### [WHAT IS NEEDED]
Write out the data below in full, please. Keep every character as given.
---------- DATA SHOWN ----------
(* ===== verification/VersionAudit.v ===== *)
(** * The script that audits image versions

    [scripts/service_version_audit.py]: the images of compose files, the latest
    stable tag of each in its registry, and patching the pinned tags.  A registry
    is a function from a page of a repository to the payload of that page or the
    exception of the request.  Texts are as [read_text] answers them, with LF as
    the only end of a line among CR and LF. *)

From S2P Require Import Prelude PyStr Json JsonText Regex Mcp SourcePolicy OutboxMaint WriteBuffer.
From Stdlib Require Import Ascii.
Open Scope Z_scope.

(** ** Patterns *)

Definition chr (c : ascii) : re := Cls (Ascii.eqb c).
Fixpoint lit_re (s : string) : re := match s with EmptyString => Eps | String c s' => Seq (chr c) (lit_re s') end.
Definition spaces_re : re := Rep is_space 0 None.
Definition number_re : re := Rep is_digit 1 None.
Definition is_quote (c : ascii) : bool := Ascii.eqb c (ascii_of_N 34) || Ascii.eqb c (ascii_of_N 39).
Definition quote_opt : re := Rep is_quote 0 (Some 1%nat).
Definition no_quotes : re := Rep (fun c => negb (is_quote c)) 1 None.
Definition dotted : re := Alt (Seq (chr ".") number_re) Eps.
Definition v_opt : re := Rep (Ascii.eqb "v") 0 (Some 1%nat).

(** [pattern.fullmatch(s)] of a pattern without groups *)
Definition fullmatch (r : re) (s : string) : bool :=
  match run r (None, s) (fun q => if truthy (snd q) then None else Some tt) with Some _ => true | None => false end.

(** [$]: the end, or a line end that is last *)
Definition at_end (q : pos) : bool := negb (truthy (snd q)) || (snd q =s nl).

Definition STABLE_SEMVER_RE : re :=
  Seq v_opt (Seq number_re (Seq (chr ".") (Seq number_re (Seq (chr ".") (Seq number_re dotted))))).

(** A group [(?:\.(\d+))?]: its digits, the empty text for no match. *)
Definition opt_group {R} (q : pos) (k : pos -> string -> option R) : option R :=
  run dotted q (fun q' => k q' (drop 1 (between q q'))).

(** [VERSION_PART_RE.fullmatch(tag)] with its groups *)
Definition VERSION_PART_RE (tag : string) : option (list string) :=
  run v_opt (None, tag) (fun q1 => run number_re q1 (fun q2 =>
    opt_group q2 (fun q3 g2 => opt_group q3 (fun q4 g3 => opt_group q4 (fun q5 g4 =>
      run (Alt (Seq (Cls (fun c => Ascii.eqb c "-" || Ascii.eqb c "+")) (Rep (fun c => negb (Ascii.eqb c (ascii_of_N 10))) 0 None)) Eps) q5
        (fun q6 => if truthy (snd q6) then None else Some [between q1 q2; g2; g3; g4])))))).

Definition services_re : re := Seq spaces_re (Seq (lit_re "services:") spaces_re).
Definition is_service_char (c : ascii) : bool :=
  is_alnum c || Ascii.eqb c "_" || Ascii.eqb c "." || Ascii.eqb c "-".

(** [^  ([A-Za-z0-9_.-]+):\s*$] *)
Definition service_match (line : string) : option string :=
  run (lit_re "  ") (None, line) (fun q1 => run (Rep is_service_char 1 None) q1 (fun q2 =>
    run (Seq (chr ":") spaces_re) q2 (fun q3 => if at_end q3 then Some (between q1 q2) else None))).

(** The line of an image: its start with an opening quote, the reference and its
    end with a closing quote. *)
Definition image_match (line : string) : option (string * string * string) :=
  let q0 : pos := (None, line) in
  run (Seq spaces_re (Seq (lit_re "image:") (Seq spaces_re quote_opt))) q0 (fun q1 => run no_quotes q1 (fun q2 =>
    run (Seq quote_opt spaces_re) q2 (fun q3 => if at_end q3 then Some (between q0 q1, between q1 q2, between q2 q3) else None))).

(** ** Image references *)

Definition is_registry_host (component : string) : bool :=
  has_char "." component || has_char ":" component || (component =s "localhost").

(** [s.rsplit(c, 1)] of a text with that character *)
Definition rsplit1 (c : ascii) (s : string) : string * string :=
  let parts := split c s in (join (String c "") (removelast parts), List.last parts "").

Definition split_image_ref (image_ref : string) : string * string :=
  let ref := strip image_ref in
  let ref := if has_char "@" ref then hd "" (split "@" ref) else ref in
  if has_char ":" ref && has_char "/" ref && negb (has_char "/" (snd (rsplit1 ":" ref))) then rsplit1 ":" ref
  else if has_char ":" ref && negb (has_char "/" ref) then rsplit1 ":" ref
  else (ref, "latest").

Definition classify_tag_mode (tag : string) : string :=
  if lower tag =s "latest" then "floating-latest"
  else if fullmatch STABLE_SEMVER_RE tag then "pinned-semver"
  else "floating-channel".

Definition version := list Z.
(* ===== verification/AgentOrch.v ===== *)
(** * The helper for agents that share task lists

    [scripts/agent_orchestration.py]: a client of the service's memory
    ([MemMCPOrchestrator]) and the task lists several agents keep there
    ([TaskCoordinator]).  The service answers by [serve], on a world of its own. *)

From S2P Require Import Prelude PyStr PyTime Json JsonText Profiles SourcePolicy TaskApi TaskWorker.
From Stdlib Require Import Ascii.
Open Scope Z_scope.

(** ** Paths *)

(** [quote(s, safe="")] *)
Definition hex_upper (n : N) : ascii := if (n <? 10)%N then ascii_of_N (48 + n) else ascii_of_N (55 + n).
Definition quote_safe (c : ascii) : bool :=
  is_digit c || Regex.is_letter c || Ascii.eqb c "_" || Ascii.eqb c "." || Ascii.eqb c "-" || Ascii.eqb c "~".
Fixpoint url_quote (s : string) : string :=
  match s with
  | EmptyString => ""
  | String c s' =>
      if quote_safe c then String c (url_quote s')
      else let n := ascii_code c in String "%" (String (hex_upper (n / 16)) (String (hex_upper (n mod 16)) (url_quote s')))
  end.

Definition _encode_project_path (project : string) (file_name : option string) : string :=
  let encoded_project := url_quote project in
  match file_name with
  | Some f =>
      if truthy f then
        match map url_quote (List.filter truthy (split "/" (lstrip_by (Ascii.eqb "/") f))) with
        | [] => encoded_project
        | parts => encoded_project +:+ "/" +:+ join "/" parts
        end
      else encoded_project
  | None => encoded_project
  end.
----------
### [TASK OUTPUT]
(* ===== verification/VersionAudit.v ===== *)
(** * The script that audits image versions

    [scripts/service_version_audit.py]: the images of compose files, the latest
    stable tag of each in its registry, and patching the pinned tags.  A registry
    is a function from a page of a repository to the payload of that page or the
    exception of the request.  Texts are as [read_text] answers them, with LF as
    the only end of a line among CR and LF. *)

From S2P Require Import Prelude PyStr Json JsonText Regex Mcp SourcePolicy OutboxMaint WriteBuffer.
From Stdlib Require Import Ascii.
Open Scope Z_scope.

(** ** Patterns *)

Definition chr (c : ascii) : re := Cls (Ascii.eqb c).
Fixpoint lit_re (s : string) : re := match s with EmptyString => Eps | String c s' => Seq (chr c) (lit_re s') end.
Definition spaces_re : re := Rep is_space 0 None.
Definition number_re : re := Rep is_digit 1 None.
Definition is_quote (c : ascii) : bool := Ascii.eqb c (ascii_of_N 34) || Ascii.eqb c (ascii_of_N 39).
Definition quote_opt : re := Rep is_quote 0 (Some 1%nat).
Definition no_quotes : re := Rep (fun c => negb (is_quote c)) 1 None.
Definition dotted : re := Alt (Seq (chr ".") number_re) Eps.
Definition v_opt : re := Rep (Ascii.eqb "v") 0 (Some 1%nat).

(** [pattern.fullmatch(s)] of a pattern without groups *)
Definition fullmatch (r : re) (s : string) : bool :=
  match run r (None, s) (fun q => if truthy (snd q) then None else Some tt) with Some _ => true | None => false end.

(** [$]: the end, or a line end that is last *)
Definition at_end (q : pos) : bool := negb (truthy (snd q)) || (snd q =s nl).

Definition STABLE_SEMVER_RE : re :=
  Seq v_opt (Seq number_re (Seq (chr ".") (Seq number_re (Seq (chr ".") (Seq number_re dotted))))).

(** A group [(?:\.(\d+))?]: its digits, the empty text for no match. *)
Definition opt_group {R} (q : pos) (k : pos -> string -> option R) : option R :=
  run dotted q (fun q' => k q' (drop 1 (between q q'))).

(** [VERSION_PART_RE.fullmatch(tag)] with its groups *)
Definition VERSION_PART_RE (tag : string) : option (list string) :=
  run v_opt (None, tag) (fun q1 => run number_re q1 (fun q2 =>
    opt_group q2 (fun q3 g2 => opt_group q3 (fun q4 g3 => opt_group q4 (fun q5 g4 =>
      run (Alt (Seq (Cls (fun c => Ascii.eqb c "-" || Ascii.eqb c "+")) (Rep (fun c => negb (Ascii.eqb c (ascii_of_N 10))) 0 None)) Eps) q5
        (fun q6 => if truthy (snd q6) then None else Some [between q1 q2; g2; g3; g4])))))).

Definition services_re : re := Seq spaces_re (Seq (lit_re "services:") spaces_re).
Definition is_service_char (c : ascii) : bool :=
  is_alnum c || Ascii.eqb c "_" || Ascii.eqb c "." || Ascii.eqb c "-".

(** [^  ([A-Za-z0-9_.-]+):\s*$] *)
Definition service_match (line : string) : option string :=
  run (lit_re "  ") (None, line) (fun q1 => run (Rep is_service_char 1 None) q1 (fun q2 =>
    run (Seq (chr ":") spaces_re) q2 (fun q3 => if at_end q3 then Some (between q1 q2) else None))).

(** The line of an image: its start with an opening quote, the reference and its
    end with a closing quote. *)
Definition image_match (line : string) : option (string * string * string) :=
  let q0 : pos := (None, line) in
  run (Seq spaces_re (Seq (lit_re "image:") (Seq spaces_re quote_opt))) q0 (fun q1 => run no_quotes q1 (fun q2 =>
    run (Seq quote_opt spaces_re) q2 (fun q3 => if at_end q3 then Some (between q0 q1, between q1 q2, between q2 q3) else None))).

(** ** Image references *)

Definition is_registry_host (component : string) : bool :=
  has_char "." component || has_char ":" component || (component =s "localhost").

(** [s.rsplit(c, 1)] of a text with that character *)
Definition rsplit1 (c : ascii) (s : string) : string * string :=
  let parts := split c s in (join (String c "") (removelast parts), List.last parts "").

Definition split_image_ref (image_ref : string) : string * string :=
  let ref := strip image_ref in
  let ref := if has_char "@" ref then hd "" (split "@" ref) else ref in
  if has_char ":" ref && has_char "/" ref && negb (has_char "/" (snd (rsplit1 ":" ref))) then rsplit1 ":" ref
  else if has_char ":" ref && negb (has_char "/" ref) then rsplit1 ":" ref
  else (ref, "latest").

Definition classify_tag_mode (tag : string) : string :=
  if lower tag =s "latest" then "floating-latest"
  else if fullmatch STABLE_SEMVER_RE tag then "pinned-semver"
  else "floating-channel".

Definition version := list Z.
(* ===== verification/AgentOrch.v ===== *)
(** * The helper for agents that share task lists

    [scripts/agent_orchestration.py]: a client of the service's memory
    ([MemMCPOrchestrator]) and the task lists several agents keep there
    ([TaskCoordinator]).  The service answers by [serve], on a world of its own. *)

From S2P Require Import Prelude PyStr PyTime Json JsonText Profiles SourcePolicy TaskApi TaskWorker.
From Stdlib Require Import Ascii.
Open Scope Z_scope.

(** ** Paths *)

(** [quote(s, safe="")] *)
Definition hex_upper (n : N) : ascii := if (n <? 10)%N then ascii_of_N (48 + n) else ascii_of_N (55 + n).
Definition quote_safe (c : ascii) : bool :=
  is_digit c || Regex.is_letter c || Ascii.eqb c "_" || Ascii.eqb c "." || Ascii.eqb c "-" || Ascii.eqb c "~".
Fixpoint url_quote (s : string) : string :=
  match s with
  | EmptyString => ""
  | String c s' =>
      if quote_safe c then String c (url_quote s')
      else let n := ascii_code c in String "%" (String (hex_upper (n / 16)) (String (hex_upper (n mod 16)) (url_quote s')))
  end.

Definition _encode_project_path (project : string) (file_name : option string) : string :=
  let encoded_project := url_quote project in
  match file_name with
  | Some f =>
      if truthy f then
        match map url_quote (List.filter truthy (split "/" (lstrip_by (Ascii.eqb "/") f))) with
        | [] => encoded_project
        | parts => encoded_project +:+ "/" +:+ join "/" parts
        end
      else encoded_project
  | None => encoded_project
  end.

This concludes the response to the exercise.